(Records provided begins)

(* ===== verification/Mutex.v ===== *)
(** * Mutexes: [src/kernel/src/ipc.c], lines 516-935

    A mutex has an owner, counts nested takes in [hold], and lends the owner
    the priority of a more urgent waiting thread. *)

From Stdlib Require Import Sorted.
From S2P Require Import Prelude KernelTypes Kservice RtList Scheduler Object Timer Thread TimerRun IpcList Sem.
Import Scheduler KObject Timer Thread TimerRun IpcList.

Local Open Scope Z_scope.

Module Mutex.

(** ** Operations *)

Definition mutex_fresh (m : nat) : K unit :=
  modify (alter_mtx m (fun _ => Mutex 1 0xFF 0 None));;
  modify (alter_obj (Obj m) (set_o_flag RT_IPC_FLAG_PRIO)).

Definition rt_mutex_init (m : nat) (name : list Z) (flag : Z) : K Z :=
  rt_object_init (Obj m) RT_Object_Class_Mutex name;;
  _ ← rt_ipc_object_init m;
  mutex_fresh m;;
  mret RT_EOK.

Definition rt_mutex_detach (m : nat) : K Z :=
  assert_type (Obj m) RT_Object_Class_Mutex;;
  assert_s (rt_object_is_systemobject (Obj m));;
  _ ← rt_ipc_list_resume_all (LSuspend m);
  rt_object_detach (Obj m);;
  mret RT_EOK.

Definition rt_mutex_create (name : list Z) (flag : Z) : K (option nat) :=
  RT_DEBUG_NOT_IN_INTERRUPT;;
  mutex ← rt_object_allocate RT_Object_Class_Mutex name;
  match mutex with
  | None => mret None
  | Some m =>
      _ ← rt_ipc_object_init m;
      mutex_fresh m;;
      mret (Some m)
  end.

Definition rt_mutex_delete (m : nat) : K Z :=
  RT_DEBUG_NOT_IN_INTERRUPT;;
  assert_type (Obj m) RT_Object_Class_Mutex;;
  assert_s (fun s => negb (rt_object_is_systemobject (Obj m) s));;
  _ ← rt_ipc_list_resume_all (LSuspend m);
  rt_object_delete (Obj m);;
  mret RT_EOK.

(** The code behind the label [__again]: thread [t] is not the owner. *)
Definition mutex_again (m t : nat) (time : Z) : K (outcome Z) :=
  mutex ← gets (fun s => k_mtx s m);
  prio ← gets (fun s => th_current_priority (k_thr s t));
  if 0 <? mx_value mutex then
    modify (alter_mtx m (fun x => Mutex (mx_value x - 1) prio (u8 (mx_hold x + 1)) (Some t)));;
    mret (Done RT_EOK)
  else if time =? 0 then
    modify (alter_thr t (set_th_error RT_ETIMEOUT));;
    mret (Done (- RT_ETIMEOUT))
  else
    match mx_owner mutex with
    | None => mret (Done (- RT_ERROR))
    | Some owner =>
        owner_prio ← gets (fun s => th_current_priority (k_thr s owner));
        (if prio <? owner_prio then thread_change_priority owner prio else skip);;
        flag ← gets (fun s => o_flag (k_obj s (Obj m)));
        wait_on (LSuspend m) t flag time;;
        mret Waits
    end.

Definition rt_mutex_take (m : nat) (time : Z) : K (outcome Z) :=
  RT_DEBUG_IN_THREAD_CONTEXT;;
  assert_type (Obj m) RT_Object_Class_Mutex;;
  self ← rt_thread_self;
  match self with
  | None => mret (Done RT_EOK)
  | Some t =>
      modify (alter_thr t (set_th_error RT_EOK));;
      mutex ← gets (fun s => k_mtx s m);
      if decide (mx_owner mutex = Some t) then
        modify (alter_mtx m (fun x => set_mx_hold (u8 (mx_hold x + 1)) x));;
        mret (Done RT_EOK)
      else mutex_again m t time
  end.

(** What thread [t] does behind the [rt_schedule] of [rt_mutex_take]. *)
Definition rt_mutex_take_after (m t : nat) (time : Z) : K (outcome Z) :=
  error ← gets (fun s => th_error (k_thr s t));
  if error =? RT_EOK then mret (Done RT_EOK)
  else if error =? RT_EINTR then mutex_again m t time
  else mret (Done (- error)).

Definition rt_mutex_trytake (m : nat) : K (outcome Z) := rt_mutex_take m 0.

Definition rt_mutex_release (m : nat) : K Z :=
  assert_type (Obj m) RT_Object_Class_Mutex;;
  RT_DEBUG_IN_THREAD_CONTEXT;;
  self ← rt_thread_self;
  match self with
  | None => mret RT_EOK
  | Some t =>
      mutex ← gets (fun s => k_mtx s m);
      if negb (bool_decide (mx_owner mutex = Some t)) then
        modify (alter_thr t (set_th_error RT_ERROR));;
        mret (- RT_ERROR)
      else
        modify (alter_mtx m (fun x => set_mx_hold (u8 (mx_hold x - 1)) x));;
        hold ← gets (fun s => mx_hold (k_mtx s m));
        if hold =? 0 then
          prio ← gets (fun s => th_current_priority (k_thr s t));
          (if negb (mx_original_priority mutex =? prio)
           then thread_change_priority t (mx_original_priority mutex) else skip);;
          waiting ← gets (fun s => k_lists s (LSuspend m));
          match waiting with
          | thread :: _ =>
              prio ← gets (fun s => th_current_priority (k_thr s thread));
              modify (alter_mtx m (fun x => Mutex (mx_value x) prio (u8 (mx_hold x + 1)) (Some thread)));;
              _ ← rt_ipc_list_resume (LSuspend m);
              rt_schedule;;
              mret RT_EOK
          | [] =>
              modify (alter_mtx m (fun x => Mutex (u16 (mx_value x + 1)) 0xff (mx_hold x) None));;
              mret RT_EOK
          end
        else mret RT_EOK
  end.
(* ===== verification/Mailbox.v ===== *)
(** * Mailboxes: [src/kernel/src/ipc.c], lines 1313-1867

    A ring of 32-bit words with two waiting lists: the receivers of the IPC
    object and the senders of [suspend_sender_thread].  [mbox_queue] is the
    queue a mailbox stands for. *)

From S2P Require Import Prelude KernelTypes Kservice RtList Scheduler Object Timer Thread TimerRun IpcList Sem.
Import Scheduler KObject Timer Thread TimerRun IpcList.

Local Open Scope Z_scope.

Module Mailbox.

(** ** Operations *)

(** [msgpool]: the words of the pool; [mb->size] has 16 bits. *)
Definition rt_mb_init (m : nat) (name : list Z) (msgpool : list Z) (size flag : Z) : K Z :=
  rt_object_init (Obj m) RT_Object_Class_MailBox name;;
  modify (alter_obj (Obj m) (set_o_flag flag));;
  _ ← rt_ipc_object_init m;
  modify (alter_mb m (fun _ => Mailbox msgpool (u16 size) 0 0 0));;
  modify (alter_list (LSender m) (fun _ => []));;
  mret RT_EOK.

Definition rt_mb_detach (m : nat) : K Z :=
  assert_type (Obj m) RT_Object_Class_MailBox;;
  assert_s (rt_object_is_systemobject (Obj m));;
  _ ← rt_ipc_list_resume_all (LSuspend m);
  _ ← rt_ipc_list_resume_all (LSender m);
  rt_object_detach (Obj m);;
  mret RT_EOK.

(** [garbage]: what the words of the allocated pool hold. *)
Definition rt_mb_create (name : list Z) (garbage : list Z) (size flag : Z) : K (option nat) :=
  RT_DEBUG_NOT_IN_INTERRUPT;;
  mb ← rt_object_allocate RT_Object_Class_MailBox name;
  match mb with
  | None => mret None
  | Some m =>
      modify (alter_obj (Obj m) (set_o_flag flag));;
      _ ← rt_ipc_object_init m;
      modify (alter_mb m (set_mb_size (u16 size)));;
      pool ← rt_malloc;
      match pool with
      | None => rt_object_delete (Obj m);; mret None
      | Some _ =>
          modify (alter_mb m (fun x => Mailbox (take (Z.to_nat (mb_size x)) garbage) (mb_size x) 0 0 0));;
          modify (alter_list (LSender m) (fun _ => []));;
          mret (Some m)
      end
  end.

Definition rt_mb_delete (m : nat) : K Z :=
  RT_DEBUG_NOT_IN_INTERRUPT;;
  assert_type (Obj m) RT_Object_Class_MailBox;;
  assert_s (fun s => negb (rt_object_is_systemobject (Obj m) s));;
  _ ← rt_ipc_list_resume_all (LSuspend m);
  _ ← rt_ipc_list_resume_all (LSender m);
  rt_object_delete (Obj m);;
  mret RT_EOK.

(Records provided ends)

What to work on
Filter the entries down to the lines that include the string "option".

Solution to this exercise
Definition rt_mutex_create (name : list Z) (flag : Z) : K (option nat) :=
Definition rt_mb_create (name : list Z) (garbage : list Z) (size flag : Z) : K (option nat) :=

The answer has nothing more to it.